Look through the entries below and say how many lines contain the string "urange". Give the number only.

Saved data entries
- - - - -

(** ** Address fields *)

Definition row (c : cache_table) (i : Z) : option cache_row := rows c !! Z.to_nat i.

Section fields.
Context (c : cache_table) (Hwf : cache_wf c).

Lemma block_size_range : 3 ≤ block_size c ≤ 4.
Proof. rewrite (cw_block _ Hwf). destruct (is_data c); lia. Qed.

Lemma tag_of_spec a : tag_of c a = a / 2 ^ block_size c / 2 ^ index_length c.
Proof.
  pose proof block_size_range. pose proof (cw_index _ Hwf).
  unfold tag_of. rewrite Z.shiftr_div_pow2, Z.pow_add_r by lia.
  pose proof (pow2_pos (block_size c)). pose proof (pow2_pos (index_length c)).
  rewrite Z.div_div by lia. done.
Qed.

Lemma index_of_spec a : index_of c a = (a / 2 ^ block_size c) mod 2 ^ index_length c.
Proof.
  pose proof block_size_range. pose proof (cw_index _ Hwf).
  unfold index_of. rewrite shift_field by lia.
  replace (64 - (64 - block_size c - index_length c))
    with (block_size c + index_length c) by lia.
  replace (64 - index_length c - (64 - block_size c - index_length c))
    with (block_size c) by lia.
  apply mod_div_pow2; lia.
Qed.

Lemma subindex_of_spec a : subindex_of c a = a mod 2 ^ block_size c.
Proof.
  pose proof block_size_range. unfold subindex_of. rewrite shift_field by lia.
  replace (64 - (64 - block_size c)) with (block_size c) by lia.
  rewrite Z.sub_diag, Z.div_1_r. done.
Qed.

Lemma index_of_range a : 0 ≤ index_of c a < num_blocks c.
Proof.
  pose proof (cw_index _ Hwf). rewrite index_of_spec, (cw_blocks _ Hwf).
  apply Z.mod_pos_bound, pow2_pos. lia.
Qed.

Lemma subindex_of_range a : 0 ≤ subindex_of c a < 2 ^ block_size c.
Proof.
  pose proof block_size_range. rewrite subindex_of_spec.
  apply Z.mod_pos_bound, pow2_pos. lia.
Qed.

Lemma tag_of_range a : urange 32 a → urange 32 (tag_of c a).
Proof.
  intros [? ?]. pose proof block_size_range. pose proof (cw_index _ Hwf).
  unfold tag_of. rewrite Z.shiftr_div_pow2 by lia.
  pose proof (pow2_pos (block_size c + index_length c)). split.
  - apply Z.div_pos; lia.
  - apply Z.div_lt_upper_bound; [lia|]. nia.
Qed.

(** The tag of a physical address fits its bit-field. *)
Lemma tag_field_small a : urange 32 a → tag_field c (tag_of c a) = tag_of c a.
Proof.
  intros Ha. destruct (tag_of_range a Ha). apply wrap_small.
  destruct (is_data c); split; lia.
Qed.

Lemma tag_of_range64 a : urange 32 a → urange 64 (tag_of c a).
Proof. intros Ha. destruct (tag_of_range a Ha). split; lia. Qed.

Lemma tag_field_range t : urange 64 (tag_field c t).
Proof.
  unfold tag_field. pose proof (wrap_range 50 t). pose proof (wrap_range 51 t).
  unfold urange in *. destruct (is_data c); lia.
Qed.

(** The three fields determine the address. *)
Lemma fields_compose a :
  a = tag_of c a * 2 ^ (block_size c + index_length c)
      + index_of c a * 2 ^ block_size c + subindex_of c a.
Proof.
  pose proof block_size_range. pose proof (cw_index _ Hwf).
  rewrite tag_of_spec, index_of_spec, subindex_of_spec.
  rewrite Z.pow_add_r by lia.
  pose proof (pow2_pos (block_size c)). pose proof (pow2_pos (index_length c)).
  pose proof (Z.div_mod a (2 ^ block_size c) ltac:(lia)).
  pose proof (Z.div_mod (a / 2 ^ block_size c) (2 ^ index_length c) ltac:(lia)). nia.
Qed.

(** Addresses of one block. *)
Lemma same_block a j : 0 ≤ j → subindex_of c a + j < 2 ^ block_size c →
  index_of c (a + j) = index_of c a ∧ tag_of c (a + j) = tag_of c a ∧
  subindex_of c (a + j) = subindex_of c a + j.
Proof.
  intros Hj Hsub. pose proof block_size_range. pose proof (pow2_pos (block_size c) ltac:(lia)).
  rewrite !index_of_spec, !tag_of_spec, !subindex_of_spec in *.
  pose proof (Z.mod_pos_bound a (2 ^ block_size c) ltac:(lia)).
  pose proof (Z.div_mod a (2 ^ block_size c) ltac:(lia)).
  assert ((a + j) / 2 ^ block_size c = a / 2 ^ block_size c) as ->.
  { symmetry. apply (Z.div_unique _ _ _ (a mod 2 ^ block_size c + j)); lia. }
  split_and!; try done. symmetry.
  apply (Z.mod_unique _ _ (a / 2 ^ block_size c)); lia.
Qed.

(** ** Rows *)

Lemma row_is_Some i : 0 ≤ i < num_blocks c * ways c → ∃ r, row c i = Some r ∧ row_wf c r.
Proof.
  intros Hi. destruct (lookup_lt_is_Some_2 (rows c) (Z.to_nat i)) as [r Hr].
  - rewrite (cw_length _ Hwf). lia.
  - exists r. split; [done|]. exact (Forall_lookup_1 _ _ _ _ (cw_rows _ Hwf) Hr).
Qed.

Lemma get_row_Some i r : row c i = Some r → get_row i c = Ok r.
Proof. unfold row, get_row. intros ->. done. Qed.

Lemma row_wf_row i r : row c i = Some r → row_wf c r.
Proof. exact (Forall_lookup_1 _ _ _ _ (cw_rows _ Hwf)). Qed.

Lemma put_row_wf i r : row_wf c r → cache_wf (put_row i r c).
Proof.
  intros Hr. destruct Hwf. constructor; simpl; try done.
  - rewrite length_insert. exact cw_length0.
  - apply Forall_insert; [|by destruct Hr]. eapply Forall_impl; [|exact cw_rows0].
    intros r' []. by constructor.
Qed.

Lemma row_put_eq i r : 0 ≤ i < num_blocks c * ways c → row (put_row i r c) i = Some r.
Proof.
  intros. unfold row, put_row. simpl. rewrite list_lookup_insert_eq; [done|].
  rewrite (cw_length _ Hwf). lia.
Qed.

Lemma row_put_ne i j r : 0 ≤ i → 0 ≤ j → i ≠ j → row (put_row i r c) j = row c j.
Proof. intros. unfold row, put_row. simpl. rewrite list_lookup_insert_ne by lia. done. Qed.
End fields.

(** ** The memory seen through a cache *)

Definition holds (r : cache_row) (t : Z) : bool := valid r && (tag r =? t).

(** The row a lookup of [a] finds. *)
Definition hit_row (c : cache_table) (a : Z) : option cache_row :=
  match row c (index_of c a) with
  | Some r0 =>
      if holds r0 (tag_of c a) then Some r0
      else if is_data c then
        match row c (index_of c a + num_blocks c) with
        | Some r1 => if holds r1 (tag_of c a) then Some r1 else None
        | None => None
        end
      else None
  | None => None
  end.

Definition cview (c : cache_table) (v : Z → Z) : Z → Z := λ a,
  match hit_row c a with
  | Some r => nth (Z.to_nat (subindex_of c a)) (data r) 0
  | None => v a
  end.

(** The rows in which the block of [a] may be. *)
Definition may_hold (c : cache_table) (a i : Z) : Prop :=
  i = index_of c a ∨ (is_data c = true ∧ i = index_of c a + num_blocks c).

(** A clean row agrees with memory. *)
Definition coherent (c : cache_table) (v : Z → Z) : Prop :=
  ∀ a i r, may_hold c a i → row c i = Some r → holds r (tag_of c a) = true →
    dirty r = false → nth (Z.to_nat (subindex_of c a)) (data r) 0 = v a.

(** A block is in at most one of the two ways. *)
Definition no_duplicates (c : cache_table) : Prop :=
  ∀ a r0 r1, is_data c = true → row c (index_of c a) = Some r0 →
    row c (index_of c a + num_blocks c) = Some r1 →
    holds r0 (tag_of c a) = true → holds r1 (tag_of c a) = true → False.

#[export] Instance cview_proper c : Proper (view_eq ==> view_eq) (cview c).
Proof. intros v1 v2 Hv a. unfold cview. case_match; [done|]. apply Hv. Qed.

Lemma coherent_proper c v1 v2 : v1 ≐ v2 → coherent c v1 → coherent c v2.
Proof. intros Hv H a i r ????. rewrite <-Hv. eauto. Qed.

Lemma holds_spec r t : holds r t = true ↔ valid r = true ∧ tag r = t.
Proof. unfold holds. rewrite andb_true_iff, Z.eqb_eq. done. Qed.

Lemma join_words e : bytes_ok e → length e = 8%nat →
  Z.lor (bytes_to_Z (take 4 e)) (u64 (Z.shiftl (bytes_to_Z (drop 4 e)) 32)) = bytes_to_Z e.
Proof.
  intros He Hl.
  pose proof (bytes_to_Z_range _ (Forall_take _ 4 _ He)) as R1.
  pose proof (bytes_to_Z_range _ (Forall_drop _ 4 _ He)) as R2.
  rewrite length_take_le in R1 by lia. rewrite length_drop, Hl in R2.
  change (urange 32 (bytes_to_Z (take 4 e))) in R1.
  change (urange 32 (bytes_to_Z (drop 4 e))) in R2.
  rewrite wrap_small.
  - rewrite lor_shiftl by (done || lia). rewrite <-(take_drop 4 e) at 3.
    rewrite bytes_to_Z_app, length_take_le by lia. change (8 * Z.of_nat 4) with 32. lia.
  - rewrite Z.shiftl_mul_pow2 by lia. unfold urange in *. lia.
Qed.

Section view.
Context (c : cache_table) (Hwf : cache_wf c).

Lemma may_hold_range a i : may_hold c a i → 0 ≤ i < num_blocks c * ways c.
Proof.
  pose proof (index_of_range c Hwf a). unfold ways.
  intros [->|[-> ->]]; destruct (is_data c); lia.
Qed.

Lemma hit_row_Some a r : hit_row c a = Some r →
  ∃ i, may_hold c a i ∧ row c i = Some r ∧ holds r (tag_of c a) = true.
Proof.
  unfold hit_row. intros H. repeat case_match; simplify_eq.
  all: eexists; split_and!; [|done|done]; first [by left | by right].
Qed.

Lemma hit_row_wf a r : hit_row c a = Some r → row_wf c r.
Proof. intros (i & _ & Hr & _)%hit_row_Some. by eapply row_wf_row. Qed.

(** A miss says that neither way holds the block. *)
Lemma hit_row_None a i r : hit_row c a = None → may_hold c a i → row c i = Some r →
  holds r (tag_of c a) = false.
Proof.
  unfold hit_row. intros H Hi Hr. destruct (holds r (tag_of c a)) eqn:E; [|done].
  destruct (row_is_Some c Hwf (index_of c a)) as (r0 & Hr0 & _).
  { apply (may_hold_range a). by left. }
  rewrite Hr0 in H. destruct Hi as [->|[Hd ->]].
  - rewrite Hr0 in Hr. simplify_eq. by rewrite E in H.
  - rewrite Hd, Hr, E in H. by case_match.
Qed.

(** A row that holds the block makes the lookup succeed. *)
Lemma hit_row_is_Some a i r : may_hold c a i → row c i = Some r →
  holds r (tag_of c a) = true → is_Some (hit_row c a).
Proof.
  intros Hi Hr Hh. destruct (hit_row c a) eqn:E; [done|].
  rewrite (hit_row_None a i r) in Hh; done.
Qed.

- - - - -

- **Result of this task**
8